Change is an ongoing process. Incremental changes aren't so bothersome but sudden, abrupt, unwanted, or massive change can leave even the most seasoned professional stunned and confused. There are many components to managing change. The eight below will help you get started in the right direction.

1.  Change yourself first. If you are a supervisor, manager, or leader at any level, don't expect others to respond positively to change until you model change yourself. Words aren't enough - take action.

2.  Explain the why. Why is the change occurring? Is it economic conditions, realignment, a merger - what? People deal better with the "how" when they understand the "why."

3.  Tell the truth. Don't compromise your integrity or the trust of your co-workers or employees. If you do and get caught (you can count on it) your credibility is worthless to these people forever.

4.  Be a good listener. Change causes unrest and fear. If people can't talk about their concerns they will burn so much energy suppressing their feelings or going underground and presenting a happy face to you that productivity and quality will suffer.

5.  Tell people about outcomes. What will ultimately result because of the change? Will the organization be more secure, more profitable, keep from going belly up, have a greater market share, better customer service, or greater safety? And, what's in it for the individuals who stick it out?

6.  Clarify expectations. What can be let go? What needs to be added or created? What is your part and what is theirs? Without clear direction the tendency is to lay low during changes. An organization can't afford it. This is a time you need risk taking, creativity, and innovation.

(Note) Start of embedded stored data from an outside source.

(** The byte behind the entry at the head of [e :: es]. *)
Lemma next_entry (pre e : list Z) (es : list (list Z)) (t : list Z) :
  Forall xdata_entry es -> xdata_tail t ->
  let q := Z.of_nat (length pre) + Z.of_nat (length e) in
  let buf := pre ++ e ++ concat es ++ t in
  match es with
  | [] => (t = [] /\ q = Z.of_nat (length buf)) \/
          (exists v r, t = v :: r /\ q <> Z.of_nat (length buf) /\ byte_at buf q = Some v /\ Z.land v 0x7 <> 1)
  | _ => q <> Z.of_nat (length buf) /\ exists v, byte_at buf q = Some v /\ Z.land v 0x7 = 1
  end.
Proof.
  intros Hes Ht q buf. unfold q, buf.
  replace (Z.of_nat (length pre) + Z.of_nat (length e)) with (Z.of_nat (length (pre ++ e)))
    by (rewrite length_app; lia).
  rewrite (app_assoc pre e). destruct es as [|e2 es].
  - simpl. destruct Ht as [->|(v & r & -> & Hv)]; [left|right].
    + by rewrite app_nil_r.
    + exists v, r. split; [done|]. split; [rewrite !length_app; simpl; lia|].
      split; [by eapply tail_at|done].
  - apply Forall_cons in Hes as [He2 _]. simpl. rewrite <- (app_assoc e2).
    destruct (entry_size_at (pre ++ e) e2 (concat es ++ t) He2) as [_ (v & H1 & H2)].
    split; [|by exists v]. rewrite !length_app.
    destruct He2 as (? & ? & ? & ? & -> & _). simpl. lia.
Qed.

Lemma no_chained_test (v : Z) : (Z.land v 0x20 =? 0x10) = false.
Proof.
  apply Z.eqb_neq. intros Hc. apply (f_equal (fun z => Z.testbit z 4)) in Hc.
  rewrite Z.land_spec in Hc. simpl in Hc. by rewrite andb_false_r in Hc.
Qed.

Lemma reserve_walk_spec (es : list (list Z)) : forall fuel pre e t IsHandler,
  Forall xdata_entry (e :: es) -> (t = [] \/ exists r, t = 0xff :: r) -> (length es < fuel)%nat ->
  reserve_walk fuel (pre ++ e ++ concat es ++ t) (Z.of_nat (length pre)) IsHandler =
    Some (ReserveUnwindInfo IsHandler (reported_size e) :: (ReserveUnwindInfo true <$> (reported_size <$> es))).
Proof.
  induction es as [|e2 es IH]; intros [|fuel] pre e t IsHandler Hes Ht Hf; try (simpl in Hf; lia);
    apply Forall_cons in Hes as [He Hes]; cbn [reserve_walk];
    (assert (Htt : xdata_tail t) by (destruct Ht as [->|(r & ->)]; [by left|right; by exists 255, r])).
  - destruct (entry_size_at pre e (concat [] ++ t) He) as [-> (v & -> & _)].
    cbn [mbind option_bind]. rewrite no_chained_test.
    destruct (next_entry pre e [] t Hes Htt) as [[-> ->]|(v' & r & -> & Hne & -> & Hv')];
      [by rewrite Z.eqb_refl|].
    rewrite (proj2 (Z.eqb_neq _ _) Hne). cbn [mbind option_bind].
    destruct Ht as [?|(r' & [= -> _])]; [done|]. done.
  - destruct (entry_size_at pre e (concat (e2 :: es) ++ t) He) as [-> (v & -> & _)].
    cbn [mbind option_bind]. rewrite no_chained_test.
    destruct (next_entry pre e (e2 :: es) t Hes Htt) as (Hne & v' & -> & Hv').
    rewrite (proj2 (Z.eqb_neq _ _) Hne). cbn [mbind option_bind]. rewrite Hv'. cbn [Z.eqb Pos.eqb].
    replace (pre ++ e ++ concat (e2 :: es) ++ t) with ((pre ++ e) ++ e2 ++ concat es ++ t)
      by (simpl; by rewrite <- !app_assoc).
    replace (Z.of_nat (length pre) + Z.of_nat (length e)) with (Z.of_nat (length (pre ++ e)))
      by (rewrite length_app; lia).
    rewrite IH; [done|done|done|simpl in Hf; lia].
Qed.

7.  Set short-term goals that provide short-term successes. Letting go is difficult. A bad known feels much safer than an unknown possibility. One small success helps get to the next, possibly larger, one.

8.  Be supportive. An extra pat on the back, a thank you note, or an encouraging word can help people get through difficult setbacks or changes. Having someone who believes in you and you can count on when the going gets rough makes all the difference.

There are many other things to consider in managing organizational change. Get these eight right and you're well on your way to a successful transition with minimal stress, angst, and lost productivity.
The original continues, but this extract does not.